*RECORD EXTRACTS*
BEGIN

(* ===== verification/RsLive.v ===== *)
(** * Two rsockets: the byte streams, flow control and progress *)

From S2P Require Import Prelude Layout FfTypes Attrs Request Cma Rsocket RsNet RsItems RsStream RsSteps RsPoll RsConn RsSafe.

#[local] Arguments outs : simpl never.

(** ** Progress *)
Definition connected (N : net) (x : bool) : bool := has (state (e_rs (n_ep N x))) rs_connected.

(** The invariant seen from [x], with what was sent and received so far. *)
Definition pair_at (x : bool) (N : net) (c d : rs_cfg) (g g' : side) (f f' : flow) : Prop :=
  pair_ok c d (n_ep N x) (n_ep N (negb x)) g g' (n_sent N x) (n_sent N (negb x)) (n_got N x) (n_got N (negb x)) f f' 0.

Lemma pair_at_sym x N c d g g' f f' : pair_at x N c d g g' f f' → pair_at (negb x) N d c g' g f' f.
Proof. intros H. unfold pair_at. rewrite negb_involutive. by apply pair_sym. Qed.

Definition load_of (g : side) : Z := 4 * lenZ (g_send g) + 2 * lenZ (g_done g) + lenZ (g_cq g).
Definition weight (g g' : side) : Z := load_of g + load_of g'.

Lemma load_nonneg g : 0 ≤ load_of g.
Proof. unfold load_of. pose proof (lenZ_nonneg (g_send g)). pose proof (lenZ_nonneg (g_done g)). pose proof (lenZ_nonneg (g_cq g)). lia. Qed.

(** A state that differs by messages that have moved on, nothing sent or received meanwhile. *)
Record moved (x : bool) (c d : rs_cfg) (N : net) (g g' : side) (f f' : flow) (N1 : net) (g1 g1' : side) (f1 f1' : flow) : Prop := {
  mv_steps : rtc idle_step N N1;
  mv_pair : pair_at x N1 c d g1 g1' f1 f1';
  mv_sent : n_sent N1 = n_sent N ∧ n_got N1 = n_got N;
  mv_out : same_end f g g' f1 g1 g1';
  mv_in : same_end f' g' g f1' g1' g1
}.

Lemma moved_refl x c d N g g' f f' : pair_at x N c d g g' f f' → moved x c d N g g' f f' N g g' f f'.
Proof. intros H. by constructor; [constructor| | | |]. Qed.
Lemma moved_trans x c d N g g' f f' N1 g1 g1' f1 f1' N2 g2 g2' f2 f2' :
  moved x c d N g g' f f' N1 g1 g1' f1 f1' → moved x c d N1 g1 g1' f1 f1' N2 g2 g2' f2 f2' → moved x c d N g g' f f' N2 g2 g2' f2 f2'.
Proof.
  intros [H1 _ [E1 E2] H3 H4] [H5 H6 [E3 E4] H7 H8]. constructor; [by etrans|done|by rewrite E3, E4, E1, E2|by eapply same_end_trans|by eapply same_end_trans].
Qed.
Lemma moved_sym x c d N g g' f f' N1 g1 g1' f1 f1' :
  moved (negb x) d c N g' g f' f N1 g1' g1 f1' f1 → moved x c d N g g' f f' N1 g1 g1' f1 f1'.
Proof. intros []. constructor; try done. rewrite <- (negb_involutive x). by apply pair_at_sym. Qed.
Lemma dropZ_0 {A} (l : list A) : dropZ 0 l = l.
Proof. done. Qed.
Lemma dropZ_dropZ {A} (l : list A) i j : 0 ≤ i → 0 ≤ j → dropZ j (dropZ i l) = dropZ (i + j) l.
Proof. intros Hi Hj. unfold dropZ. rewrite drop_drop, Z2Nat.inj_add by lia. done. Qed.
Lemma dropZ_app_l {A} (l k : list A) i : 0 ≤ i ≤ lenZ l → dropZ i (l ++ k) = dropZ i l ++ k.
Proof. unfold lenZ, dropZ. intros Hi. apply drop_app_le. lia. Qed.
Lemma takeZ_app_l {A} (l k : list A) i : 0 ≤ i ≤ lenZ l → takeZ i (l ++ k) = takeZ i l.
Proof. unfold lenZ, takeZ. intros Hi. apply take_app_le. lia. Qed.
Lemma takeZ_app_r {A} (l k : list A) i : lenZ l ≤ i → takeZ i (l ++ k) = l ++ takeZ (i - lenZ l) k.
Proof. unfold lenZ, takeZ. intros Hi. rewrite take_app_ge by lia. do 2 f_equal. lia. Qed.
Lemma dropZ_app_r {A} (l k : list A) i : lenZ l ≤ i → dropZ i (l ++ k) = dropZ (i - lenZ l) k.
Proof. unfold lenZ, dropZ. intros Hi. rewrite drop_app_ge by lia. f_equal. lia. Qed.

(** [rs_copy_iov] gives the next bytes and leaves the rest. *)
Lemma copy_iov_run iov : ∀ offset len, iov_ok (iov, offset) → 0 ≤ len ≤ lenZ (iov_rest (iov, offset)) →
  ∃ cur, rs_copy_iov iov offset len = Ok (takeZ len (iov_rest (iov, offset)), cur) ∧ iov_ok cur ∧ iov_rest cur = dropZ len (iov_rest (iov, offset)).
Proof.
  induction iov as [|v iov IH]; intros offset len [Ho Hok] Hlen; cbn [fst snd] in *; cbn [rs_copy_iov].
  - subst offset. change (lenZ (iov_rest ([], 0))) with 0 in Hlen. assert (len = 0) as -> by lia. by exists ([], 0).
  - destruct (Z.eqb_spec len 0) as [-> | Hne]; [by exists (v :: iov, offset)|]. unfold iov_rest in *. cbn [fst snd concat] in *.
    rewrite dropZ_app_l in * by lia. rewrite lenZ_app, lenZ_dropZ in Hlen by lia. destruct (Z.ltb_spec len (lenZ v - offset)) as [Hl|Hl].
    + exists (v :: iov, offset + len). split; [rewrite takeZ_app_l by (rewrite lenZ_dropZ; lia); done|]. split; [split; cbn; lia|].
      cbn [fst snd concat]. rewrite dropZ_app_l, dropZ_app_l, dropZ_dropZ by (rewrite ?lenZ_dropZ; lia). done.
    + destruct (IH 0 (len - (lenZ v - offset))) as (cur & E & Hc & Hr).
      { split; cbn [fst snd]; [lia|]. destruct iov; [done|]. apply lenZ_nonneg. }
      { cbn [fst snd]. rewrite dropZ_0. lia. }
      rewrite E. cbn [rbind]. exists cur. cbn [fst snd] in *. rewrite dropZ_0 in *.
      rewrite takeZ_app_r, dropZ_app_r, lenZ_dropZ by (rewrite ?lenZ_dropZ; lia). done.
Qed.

END

*WHAT THIS TASK INVOLVES*
Copy every line above in which the string "constructor" shows up.

*SOLUTION*
Proof. intros H. by constructor; [constructor| | | |]. Qed.
  intros [H1 _ [E1 E2] H3 H4] [H5 H6 [E3 E4] H7 H8]. constructor; [by etrans|done|by rewrite E3, E4, E1, E2|by eapply same_end_trans|by eapply same_end_trans].
Proof. intros []. constructor; try done. rewrite <- (negb_involutive x). by apply pair_at_sym. Qed.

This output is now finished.